Stephen Northrup, a partner at the Rampy Northrup lobbying firm and former GOP Senate staffer, said the Senate should be able to get unanimous consent to bypass the rules and pass the bill after the overwhelming show of support in the House. “No one is going to want to be the one out of 100 that stands up and blocks this,” Northrup said.
"I think it's going to pass, but I don't know when," said John Rother, president of the nonpartisan National Coalition on Health Care, noting that the CMS has some flexibility in when it implements the rate cut for doctors. "It's not a hard deadline."
But Sessions could prove to be an impediment. Another potential holdout is freshman Sen. Ben Sasse (R-Neb.), who wrote an op-ed in Politico urging the House to reject the deal on the grounds that it is fiscally irresponsible.

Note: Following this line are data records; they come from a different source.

(* ===== verification/Publish.v ===== *)
(** server/server_register.go and [UnregisterAll] of server/service.go: a service
    enters the server's registry (Service) and is then published by the plugins
    (ServerPlugins), here by a registry plugin (Registries). *)
From S2P Require Import Prelude Go Plugins Service ServerPlugins UrlQuery KVStore Registries RegistryFacts.
Open Scope go_scope.

(** ** The server's side *)
Section server.
Context {B V W : Type}.
(** As in Service. *)
Context (upper_rune : string -> bool) (ImplementsContext : gtype -> bool).

(** What registering touches of [Server]: the services, the plugins (an
    interface, which a user may set to nil) and the world of the plugins. *)
Record pserver : Type := mk_pserver {
  sregistry : registry B;
  splugins : option (pluginContainer W V);
  sworld : W
}.

Definition New_pserver (w : W) : pserver := mk_pserver empty_registry (Some []) w.

Definition on_registry {A} (p : prog (registry B) A) : prog pserver A := fun x =>
  let '(r, a) := p (sregistry x) in (mk_pserver r (splugins x) (sworld x), a).

(** A method of [s.Plugins], which panics when that is nil. *)
Definition on_plugins {A} (p : pluginContainer W V -> prog W A) : prog pserver A := fun x =>
  match splugins x with
  | None => (x, Panic)
  | Some ps => let '(w, a) := p ps (sworld x) in (mk_pserver (sregistry x) (splugins x) w, a)
  end.

(** The receiver is [rcvr] to the registry and [v] to the plugins. *)
Definition Server_Register (rcvr : receiver B) (v : V) (metadata : string) : prog pserver (option error) :=
  '(serviceName, err) ← on_registry (register upper_rune ImplementsContext rcvr "" false);
  match err with
  | Some e => mret (Some e)
  | None => on_plugins (DoRegister serviceName v metadata)
  end.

Senate Democrats have been pushing for a four-year extension of the Children's Health Insurance Program, as opposed to the two-year extension in the House bill. But they're not expected to block consideration of the legislation over that issue.
Bruce Lesley, president of First Focus, an advocacy group focused on children's healthcare, insisted that they haven't given up hope on still getting a four-year extension adopted in the Senate. “Two years is certainly better than nothing. We're happy that the House moved forward,” Lesley said. “There will be time for us to at least raise the issue.”
If the Senate fails to act before adjourning, the CMS would have some wiggle room to avoid an immediate 21.2% cut in Medicare payments to doctors. By holding onto claims, they could forestall payments until after Congress reconvenes on April 13.
But negotiations to avoid that scenario are now underway, said a Senate staffer who works on the SGR issue, speaking on background. “Can you work out a deal where they allow a vote and do it quickly?” this person asked. “I don't think (unanimous consent) is possible, but I think most members are going to say we're not going home (until we pass this).”